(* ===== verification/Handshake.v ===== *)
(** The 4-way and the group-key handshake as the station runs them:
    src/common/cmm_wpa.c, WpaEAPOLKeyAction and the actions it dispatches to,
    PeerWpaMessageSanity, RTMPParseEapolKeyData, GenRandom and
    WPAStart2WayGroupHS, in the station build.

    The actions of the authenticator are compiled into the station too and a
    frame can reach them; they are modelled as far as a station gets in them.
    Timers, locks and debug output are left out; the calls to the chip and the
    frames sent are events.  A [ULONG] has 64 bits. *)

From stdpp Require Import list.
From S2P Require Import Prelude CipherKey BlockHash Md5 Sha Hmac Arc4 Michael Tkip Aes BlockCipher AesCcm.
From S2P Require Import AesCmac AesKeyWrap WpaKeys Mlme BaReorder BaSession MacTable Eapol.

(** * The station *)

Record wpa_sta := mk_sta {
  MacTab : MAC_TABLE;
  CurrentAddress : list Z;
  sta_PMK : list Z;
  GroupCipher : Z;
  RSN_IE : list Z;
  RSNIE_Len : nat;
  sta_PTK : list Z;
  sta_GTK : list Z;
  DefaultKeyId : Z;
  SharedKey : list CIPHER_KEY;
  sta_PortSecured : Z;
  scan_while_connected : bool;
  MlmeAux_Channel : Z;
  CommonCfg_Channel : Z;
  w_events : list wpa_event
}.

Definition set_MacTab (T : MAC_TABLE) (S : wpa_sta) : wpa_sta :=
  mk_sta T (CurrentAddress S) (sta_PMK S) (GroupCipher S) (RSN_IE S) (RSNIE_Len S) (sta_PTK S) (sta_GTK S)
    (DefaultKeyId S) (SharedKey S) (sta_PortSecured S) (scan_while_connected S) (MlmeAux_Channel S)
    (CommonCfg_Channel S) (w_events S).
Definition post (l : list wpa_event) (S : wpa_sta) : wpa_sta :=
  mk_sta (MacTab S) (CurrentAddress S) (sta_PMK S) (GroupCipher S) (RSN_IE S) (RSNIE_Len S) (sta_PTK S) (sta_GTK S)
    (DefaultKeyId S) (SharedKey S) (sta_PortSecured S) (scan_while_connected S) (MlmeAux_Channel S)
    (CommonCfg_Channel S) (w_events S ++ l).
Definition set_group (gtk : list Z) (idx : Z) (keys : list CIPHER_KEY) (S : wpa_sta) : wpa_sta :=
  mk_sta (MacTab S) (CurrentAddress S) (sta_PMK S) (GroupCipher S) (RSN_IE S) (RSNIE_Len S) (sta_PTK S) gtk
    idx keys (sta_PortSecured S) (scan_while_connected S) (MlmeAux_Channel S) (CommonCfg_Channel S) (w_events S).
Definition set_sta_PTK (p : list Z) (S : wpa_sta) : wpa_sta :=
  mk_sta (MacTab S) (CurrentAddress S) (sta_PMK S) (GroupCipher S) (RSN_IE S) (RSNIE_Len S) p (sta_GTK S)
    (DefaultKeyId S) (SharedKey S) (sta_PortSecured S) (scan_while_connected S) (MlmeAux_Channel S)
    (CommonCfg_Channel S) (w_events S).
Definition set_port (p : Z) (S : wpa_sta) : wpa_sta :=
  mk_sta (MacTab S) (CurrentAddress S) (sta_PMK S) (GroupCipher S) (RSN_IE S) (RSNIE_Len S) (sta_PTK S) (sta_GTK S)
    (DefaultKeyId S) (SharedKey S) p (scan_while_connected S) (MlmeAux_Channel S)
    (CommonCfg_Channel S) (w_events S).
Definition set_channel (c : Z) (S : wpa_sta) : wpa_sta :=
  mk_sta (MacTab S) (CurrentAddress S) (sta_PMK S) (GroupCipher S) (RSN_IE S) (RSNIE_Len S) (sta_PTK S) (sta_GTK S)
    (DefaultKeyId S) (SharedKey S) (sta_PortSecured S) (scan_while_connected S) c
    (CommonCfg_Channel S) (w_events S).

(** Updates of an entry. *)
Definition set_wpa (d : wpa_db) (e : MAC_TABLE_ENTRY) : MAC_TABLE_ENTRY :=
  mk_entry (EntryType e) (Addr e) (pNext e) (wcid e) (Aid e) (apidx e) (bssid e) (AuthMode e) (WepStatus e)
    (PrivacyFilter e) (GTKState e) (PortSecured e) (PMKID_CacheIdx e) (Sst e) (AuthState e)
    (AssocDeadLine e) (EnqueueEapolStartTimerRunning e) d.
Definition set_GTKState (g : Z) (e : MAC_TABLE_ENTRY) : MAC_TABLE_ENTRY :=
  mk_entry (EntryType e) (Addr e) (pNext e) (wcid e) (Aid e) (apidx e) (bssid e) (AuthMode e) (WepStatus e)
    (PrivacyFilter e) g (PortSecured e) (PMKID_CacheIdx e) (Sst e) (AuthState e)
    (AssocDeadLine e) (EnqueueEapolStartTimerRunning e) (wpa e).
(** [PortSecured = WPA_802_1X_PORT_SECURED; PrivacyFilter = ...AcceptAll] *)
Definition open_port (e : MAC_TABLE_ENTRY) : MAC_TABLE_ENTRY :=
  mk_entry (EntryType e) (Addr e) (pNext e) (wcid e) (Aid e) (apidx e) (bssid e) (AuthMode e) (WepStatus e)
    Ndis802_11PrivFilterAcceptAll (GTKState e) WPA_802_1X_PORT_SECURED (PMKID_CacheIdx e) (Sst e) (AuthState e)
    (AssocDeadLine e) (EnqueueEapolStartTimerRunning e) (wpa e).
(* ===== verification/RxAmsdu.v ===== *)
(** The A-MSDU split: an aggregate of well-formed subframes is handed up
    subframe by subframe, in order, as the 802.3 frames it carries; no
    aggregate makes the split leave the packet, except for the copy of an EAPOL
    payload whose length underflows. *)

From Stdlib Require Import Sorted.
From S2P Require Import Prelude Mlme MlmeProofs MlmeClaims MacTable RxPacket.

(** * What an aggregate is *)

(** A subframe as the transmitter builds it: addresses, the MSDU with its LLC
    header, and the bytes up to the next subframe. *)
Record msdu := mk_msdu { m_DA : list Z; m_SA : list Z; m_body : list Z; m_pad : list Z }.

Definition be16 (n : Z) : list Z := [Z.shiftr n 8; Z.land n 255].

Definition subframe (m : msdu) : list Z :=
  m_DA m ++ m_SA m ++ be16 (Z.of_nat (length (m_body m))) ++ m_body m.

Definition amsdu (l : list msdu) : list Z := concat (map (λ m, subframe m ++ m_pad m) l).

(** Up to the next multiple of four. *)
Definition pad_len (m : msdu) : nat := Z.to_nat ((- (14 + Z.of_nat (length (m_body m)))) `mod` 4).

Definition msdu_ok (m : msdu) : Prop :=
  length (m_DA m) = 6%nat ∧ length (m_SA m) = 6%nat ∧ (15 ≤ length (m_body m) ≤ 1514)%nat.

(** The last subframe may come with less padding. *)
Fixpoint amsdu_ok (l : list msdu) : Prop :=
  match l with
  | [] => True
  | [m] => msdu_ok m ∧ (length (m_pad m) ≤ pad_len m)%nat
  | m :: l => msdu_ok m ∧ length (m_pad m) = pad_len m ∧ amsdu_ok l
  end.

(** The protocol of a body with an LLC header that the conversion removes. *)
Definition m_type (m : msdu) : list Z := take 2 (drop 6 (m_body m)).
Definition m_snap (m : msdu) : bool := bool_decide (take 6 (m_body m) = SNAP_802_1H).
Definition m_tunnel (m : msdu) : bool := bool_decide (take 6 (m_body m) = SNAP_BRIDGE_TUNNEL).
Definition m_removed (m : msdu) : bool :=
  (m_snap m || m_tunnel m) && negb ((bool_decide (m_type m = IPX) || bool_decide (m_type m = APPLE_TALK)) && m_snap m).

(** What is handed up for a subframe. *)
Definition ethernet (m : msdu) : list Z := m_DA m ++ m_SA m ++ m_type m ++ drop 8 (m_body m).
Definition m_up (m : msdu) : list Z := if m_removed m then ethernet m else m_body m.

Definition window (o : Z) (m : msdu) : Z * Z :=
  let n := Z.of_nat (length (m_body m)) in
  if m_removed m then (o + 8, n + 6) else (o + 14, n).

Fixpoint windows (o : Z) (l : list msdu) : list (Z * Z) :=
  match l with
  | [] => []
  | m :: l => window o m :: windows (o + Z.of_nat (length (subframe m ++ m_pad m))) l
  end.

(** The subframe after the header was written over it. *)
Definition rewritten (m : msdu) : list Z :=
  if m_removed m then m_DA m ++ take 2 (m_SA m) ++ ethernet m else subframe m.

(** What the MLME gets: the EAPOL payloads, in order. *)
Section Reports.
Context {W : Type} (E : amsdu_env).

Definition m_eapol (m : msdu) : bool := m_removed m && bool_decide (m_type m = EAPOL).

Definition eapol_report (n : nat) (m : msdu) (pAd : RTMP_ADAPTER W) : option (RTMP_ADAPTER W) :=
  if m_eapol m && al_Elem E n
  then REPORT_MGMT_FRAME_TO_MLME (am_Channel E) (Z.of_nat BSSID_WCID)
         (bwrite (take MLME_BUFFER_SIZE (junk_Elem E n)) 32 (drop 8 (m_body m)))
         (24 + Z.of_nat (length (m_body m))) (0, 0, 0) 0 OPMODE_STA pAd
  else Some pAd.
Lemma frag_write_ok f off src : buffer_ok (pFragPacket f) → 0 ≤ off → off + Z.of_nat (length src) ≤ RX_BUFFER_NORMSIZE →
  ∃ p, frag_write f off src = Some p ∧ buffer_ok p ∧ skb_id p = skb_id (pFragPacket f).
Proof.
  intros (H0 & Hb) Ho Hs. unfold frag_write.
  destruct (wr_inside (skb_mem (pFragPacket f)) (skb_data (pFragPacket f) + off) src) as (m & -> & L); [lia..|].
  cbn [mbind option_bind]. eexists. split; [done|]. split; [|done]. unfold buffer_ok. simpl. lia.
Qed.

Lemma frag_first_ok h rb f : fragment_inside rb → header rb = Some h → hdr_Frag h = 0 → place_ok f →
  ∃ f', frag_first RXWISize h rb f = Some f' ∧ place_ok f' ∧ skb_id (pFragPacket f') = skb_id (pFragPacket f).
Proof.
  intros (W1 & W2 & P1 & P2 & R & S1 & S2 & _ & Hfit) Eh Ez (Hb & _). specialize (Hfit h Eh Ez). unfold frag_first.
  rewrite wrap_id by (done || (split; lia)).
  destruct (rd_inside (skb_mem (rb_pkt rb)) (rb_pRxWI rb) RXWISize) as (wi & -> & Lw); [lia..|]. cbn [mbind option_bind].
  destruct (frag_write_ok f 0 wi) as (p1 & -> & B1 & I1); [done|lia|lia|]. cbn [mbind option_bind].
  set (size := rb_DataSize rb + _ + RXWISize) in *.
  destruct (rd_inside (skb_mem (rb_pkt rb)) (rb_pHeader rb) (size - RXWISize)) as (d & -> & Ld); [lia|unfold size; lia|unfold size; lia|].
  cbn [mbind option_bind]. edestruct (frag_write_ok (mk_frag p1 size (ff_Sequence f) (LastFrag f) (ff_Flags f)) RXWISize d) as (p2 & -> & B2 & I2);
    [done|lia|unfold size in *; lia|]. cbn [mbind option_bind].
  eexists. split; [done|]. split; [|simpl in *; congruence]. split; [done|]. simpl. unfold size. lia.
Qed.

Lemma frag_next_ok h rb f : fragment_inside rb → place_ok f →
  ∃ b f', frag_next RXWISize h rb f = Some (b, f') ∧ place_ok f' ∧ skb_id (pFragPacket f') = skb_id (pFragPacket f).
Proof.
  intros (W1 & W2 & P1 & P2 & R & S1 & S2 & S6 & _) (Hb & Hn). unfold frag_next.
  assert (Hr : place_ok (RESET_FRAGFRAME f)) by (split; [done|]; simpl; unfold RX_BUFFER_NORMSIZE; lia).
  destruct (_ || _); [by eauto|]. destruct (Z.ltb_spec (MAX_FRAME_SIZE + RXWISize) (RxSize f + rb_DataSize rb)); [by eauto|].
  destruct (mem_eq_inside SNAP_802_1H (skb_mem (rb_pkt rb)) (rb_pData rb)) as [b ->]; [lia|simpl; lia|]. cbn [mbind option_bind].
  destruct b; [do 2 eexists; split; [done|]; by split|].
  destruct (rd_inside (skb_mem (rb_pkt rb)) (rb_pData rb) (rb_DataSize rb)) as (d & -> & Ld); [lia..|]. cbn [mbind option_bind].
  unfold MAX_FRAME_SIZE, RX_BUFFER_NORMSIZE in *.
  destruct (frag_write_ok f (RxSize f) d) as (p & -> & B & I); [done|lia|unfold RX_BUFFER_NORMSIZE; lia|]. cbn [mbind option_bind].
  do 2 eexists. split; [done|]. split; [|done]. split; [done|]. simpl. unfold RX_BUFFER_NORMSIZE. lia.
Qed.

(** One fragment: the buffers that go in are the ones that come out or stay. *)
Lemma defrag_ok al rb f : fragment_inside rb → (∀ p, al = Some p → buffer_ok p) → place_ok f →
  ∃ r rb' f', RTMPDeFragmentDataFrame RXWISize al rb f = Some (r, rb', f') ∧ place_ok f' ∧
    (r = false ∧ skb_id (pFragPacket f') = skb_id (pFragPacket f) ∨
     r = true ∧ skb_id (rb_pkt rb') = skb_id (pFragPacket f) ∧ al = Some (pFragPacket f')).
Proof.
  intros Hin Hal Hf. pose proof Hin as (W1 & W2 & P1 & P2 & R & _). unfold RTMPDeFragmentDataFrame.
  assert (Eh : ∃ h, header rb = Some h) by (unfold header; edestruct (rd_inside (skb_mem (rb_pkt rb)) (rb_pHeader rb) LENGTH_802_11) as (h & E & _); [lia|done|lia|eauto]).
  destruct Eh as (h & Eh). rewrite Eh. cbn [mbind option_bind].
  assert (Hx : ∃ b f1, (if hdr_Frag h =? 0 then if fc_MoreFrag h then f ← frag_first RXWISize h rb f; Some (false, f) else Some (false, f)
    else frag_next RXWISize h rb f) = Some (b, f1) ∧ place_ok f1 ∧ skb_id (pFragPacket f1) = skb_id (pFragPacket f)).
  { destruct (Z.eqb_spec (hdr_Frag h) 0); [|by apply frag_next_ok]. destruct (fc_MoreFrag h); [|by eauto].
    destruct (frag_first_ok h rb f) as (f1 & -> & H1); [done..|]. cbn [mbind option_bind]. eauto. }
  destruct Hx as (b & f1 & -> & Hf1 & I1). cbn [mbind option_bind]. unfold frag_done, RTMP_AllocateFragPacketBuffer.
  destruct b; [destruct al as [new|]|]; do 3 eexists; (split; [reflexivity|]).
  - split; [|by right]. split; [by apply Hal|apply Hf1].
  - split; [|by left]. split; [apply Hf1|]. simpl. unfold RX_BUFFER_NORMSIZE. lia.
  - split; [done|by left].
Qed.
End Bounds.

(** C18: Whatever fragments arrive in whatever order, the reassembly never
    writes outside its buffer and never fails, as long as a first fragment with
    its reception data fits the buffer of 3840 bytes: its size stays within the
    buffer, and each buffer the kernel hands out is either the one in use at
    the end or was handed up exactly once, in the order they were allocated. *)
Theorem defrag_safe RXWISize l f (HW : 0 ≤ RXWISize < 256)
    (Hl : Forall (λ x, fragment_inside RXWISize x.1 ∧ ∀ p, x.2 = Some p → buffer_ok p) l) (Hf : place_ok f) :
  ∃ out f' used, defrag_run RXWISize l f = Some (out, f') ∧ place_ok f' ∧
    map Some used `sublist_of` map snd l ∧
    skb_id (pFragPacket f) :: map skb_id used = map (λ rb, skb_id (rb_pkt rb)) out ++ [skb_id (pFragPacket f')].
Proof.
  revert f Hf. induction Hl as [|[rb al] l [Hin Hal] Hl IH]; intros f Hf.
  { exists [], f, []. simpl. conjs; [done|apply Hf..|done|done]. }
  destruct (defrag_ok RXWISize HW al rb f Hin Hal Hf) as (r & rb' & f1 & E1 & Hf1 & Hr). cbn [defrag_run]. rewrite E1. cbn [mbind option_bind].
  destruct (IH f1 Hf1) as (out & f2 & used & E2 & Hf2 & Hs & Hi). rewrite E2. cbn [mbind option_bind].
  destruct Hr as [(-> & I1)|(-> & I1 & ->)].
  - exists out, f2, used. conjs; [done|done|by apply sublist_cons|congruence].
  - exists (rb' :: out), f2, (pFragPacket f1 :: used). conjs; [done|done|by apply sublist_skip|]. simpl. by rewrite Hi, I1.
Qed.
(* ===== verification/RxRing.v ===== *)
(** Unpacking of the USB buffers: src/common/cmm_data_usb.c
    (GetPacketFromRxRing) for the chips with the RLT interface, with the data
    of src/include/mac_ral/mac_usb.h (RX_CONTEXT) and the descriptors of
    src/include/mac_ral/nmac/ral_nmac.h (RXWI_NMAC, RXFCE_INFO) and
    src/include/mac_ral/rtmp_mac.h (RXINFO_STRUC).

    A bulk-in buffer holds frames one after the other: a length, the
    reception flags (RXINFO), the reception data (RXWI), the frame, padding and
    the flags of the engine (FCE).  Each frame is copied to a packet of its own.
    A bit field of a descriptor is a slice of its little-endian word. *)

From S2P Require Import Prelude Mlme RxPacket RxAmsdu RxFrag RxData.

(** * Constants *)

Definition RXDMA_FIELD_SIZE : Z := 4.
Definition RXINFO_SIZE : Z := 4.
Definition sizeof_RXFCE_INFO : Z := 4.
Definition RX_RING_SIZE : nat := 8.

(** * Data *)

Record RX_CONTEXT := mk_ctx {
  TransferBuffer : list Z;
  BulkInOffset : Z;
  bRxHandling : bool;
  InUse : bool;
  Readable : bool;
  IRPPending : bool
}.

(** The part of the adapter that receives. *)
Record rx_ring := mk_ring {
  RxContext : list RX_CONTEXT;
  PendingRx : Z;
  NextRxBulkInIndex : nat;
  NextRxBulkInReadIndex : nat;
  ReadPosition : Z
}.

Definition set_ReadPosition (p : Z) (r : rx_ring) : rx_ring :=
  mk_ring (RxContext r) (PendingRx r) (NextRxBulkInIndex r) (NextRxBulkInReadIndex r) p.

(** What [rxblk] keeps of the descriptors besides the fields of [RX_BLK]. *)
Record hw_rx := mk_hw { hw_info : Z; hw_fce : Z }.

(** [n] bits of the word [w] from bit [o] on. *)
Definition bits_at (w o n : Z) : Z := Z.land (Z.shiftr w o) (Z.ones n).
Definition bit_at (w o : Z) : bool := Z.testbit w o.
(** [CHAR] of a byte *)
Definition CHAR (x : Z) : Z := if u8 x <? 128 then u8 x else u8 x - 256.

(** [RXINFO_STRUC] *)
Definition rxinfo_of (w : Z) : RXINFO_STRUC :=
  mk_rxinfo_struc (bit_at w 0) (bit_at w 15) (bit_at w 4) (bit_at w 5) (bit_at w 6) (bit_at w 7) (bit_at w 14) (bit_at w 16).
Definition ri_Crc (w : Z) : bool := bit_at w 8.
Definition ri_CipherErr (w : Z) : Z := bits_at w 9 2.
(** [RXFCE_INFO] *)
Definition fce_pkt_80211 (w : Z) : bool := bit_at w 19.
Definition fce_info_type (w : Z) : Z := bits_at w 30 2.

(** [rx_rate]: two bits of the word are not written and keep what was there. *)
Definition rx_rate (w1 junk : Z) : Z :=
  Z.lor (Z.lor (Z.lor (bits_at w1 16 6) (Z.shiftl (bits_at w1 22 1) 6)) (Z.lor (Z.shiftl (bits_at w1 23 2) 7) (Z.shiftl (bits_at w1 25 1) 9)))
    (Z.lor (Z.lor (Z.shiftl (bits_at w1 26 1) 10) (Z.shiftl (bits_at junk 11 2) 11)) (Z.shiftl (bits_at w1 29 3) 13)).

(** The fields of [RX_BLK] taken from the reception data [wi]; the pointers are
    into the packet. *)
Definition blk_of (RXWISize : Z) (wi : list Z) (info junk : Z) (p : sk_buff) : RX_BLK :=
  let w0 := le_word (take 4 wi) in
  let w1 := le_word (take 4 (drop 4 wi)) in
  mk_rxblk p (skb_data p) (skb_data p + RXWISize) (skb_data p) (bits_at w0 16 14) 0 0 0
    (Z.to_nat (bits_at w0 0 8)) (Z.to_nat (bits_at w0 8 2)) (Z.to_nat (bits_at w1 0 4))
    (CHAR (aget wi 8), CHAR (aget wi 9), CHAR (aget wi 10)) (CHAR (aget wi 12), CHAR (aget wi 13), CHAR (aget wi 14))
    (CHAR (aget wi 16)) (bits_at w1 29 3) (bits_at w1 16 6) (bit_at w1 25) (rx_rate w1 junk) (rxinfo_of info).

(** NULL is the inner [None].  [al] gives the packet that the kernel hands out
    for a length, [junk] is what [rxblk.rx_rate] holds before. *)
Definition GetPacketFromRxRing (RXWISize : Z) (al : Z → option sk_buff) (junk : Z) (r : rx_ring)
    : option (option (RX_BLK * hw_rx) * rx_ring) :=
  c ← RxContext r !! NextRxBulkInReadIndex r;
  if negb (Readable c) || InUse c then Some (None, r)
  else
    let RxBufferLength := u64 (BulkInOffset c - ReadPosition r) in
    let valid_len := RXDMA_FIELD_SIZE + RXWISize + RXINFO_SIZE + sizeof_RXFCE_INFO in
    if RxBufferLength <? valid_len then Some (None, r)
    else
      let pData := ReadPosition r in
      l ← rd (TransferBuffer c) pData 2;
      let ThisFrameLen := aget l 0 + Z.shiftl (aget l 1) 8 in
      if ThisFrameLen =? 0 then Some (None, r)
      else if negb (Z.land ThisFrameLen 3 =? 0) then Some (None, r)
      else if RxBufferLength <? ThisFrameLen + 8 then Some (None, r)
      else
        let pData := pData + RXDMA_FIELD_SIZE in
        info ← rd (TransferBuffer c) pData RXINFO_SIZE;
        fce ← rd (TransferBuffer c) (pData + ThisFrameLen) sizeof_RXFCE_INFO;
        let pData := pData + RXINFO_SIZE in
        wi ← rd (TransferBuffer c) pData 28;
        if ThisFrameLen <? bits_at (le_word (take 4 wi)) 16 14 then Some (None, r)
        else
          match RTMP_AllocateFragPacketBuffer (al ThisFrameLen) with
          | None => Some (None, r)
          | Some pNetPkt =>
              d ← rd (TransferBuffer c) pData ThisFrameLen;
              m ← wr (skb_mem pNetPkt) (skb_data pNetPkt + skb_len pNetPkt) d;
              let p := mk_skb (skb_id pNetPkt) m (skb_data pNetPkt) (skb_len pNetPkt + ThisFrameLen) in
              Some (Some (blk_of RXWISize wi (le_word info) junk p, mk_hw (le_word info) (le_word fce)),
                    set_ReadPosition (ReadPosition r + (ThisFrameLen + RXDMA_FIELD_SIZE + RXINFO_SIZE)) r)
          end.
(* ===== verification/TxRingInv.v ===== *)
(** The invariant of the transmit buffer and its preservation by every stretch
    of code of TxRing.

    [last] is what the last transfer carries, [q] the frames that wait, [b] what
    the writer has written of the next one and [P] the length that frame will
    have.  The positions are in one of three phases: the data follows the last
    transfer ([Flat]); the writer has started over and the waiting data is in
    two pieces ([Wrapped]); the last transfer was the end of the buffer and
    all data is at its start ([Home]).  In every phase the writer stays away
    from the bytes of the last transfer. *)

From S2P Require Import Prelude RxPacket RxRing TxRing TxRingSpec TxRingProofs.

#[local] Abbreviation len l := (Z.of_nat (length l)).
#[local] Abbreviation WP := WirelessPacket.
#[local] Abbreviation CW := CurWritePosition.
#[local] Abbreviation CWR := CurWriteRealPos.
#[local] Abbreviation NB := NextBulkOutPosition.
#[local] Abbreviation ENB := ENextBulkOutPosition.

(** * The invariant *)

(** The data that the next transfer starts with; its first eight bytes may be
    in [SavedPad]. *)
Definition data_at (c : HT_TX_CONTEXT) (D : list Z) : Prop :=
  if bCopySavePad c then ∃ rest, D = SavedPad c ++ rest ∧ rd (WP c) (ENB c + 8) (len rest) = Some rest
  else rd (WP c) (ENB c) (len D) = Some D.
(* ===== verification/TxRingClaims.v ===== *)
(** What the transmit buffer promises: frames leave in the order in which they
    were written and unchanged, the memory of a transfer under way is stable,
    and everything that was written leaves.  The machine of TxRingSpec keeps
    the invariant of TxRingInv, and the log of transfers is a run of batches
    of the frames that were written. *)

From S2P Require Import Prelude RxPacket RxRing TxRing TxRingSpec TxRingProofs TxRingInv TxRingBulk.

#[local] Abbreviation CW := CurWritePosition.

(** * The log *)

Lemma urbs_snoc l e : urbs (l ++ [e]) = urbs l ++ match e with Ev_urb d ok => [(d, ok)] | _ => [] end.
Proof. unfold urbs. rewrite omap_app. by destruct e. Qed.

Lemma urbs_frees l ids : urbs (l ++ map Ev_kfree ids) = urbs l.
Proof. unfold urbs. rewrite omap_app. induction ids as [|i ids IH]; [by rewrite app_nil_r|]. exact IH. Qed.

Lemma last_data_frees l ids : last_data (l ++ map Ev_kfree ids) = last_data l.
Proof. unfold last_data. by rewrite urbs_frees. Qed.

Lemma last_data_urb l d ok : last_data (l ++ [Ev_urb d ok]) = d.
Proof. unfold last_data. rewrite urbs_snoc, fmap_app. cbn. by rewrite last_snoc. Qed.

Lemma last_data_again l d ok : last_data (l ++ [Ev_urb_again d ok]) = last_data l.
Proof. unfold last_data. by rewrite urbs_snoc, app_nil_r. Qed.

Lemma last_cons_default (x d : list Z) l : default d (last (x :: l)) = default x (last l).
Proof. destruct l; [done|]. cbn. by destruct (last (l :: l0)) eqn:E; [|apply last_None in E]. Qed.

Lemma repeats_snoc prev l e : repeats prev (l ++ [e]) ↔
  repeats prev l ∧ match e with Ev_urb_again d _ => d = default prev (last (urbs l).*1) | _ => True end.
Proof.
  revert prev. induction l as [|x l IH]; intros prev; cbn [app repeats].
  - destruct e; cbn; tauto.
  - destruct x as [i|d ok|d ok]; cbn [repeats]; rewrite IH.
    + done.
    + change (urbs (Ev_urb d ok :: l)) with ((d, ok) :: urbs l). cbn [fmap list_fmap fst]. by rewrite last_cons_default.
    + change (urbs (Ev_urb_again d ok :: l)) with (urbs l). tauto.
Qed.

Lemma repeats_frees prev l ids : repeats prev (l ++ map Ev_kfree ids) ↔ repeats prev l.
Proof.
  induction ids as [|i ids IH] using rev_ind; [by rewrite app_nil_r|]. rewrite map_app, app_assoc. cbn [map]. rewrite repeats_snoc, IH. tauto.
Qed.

EXERCISE: Your answer should consist only of the lines above between the line holding "(CommonCfg_Channel S) (w_events S ++ l)." and the line holding "(AssocDeadLine e) (EnqueueEapolStartTimerRunning e) d.", inclusive, each transcribed exactly.

FINISHED TASK:
    (CommonCfg_Channel S) (w_events S ++ l).
Definition set_group (gtk : list Z) (idx : Z) (keys : list CIPHER_KEY) (S : wpa_sta) : wpa_sta :=
  mk_sta (MacTab S) (CurrentAddress S) (sta_PMK S) (GroupCipher S) (RSN_IE S) (RSNIE_Len S) (sta_PTK S) gtk
    idx keys (sta_PortSecured S) (scan_while_connected S) (MlmeAux_Channel S) (CommonCfg_Channel S) (w_events S).
Definition set_sta_PTK (p : list Z) (S : wpa_sta) : wpa_sta :=
  mk_sta (MacTab S) (CurrentAddress S) (sta_PMK S) (GroupCipher S) (RSN_IE S) (RSNIE_Len S) p (sta_GTK S)
    (DefaultKeyId S) (SharedKey S) (sta_PortSecured S) (scan_while_connected S) (MlmeAux_Channel S)
    (CommonCfg_Channel S) (w_events S).
Definition set_port (p : Z) (S : wpa_sta) : wpa_sta :=
  mk_sta (MacTab S) (CurrentAddress S) (sta_PMK S) (GroupCipher S) (RSN_IE S) (RSNIE_Len S) (sta_PTK S) (sta_GTK S)
    (DefaultKeyId S) (SharedKey S) p (scan_while_connected S) (MlmeAux_Channel S)
    (CommonCfg_Channel S) (w_events S).
Definition set_channel (c : Z) (S : wpa_sta) : wpa_sta :=
  mk_sta (MacTab S) (CurrentAddress S) (sta_PMK S) (GroupCipher S) (RSN_IE S) (RSNIE_Len S) (sta_PTK S) (sta_GTK S)
    (DefaultKeyId S) (SharedKey S) (sta_PortSecured S) (scan_while_connected S) c
    (CommonCfg_Channel S) (w_events S).

(** Updates of an entry. *)
Definition set_wpa (d : wpa_db) (e : MAC_TABLE_ENTRY) : MAC_TABLE_ENTRY :=
  mk_entry (EntryType e) (Addr e) (pNext e) (wcid e) (Aid e) (apidx e) (bssid e) (AuthMode e) (WepStatus e)
    (PrivacyFilter e) (GTKState e) (PortSecured e) (PMKID_CacheIdx e) (Sst e) (AuthState e)
    (AssocDeadLine e) (EnqueueEapolStartTimerRunning e) d.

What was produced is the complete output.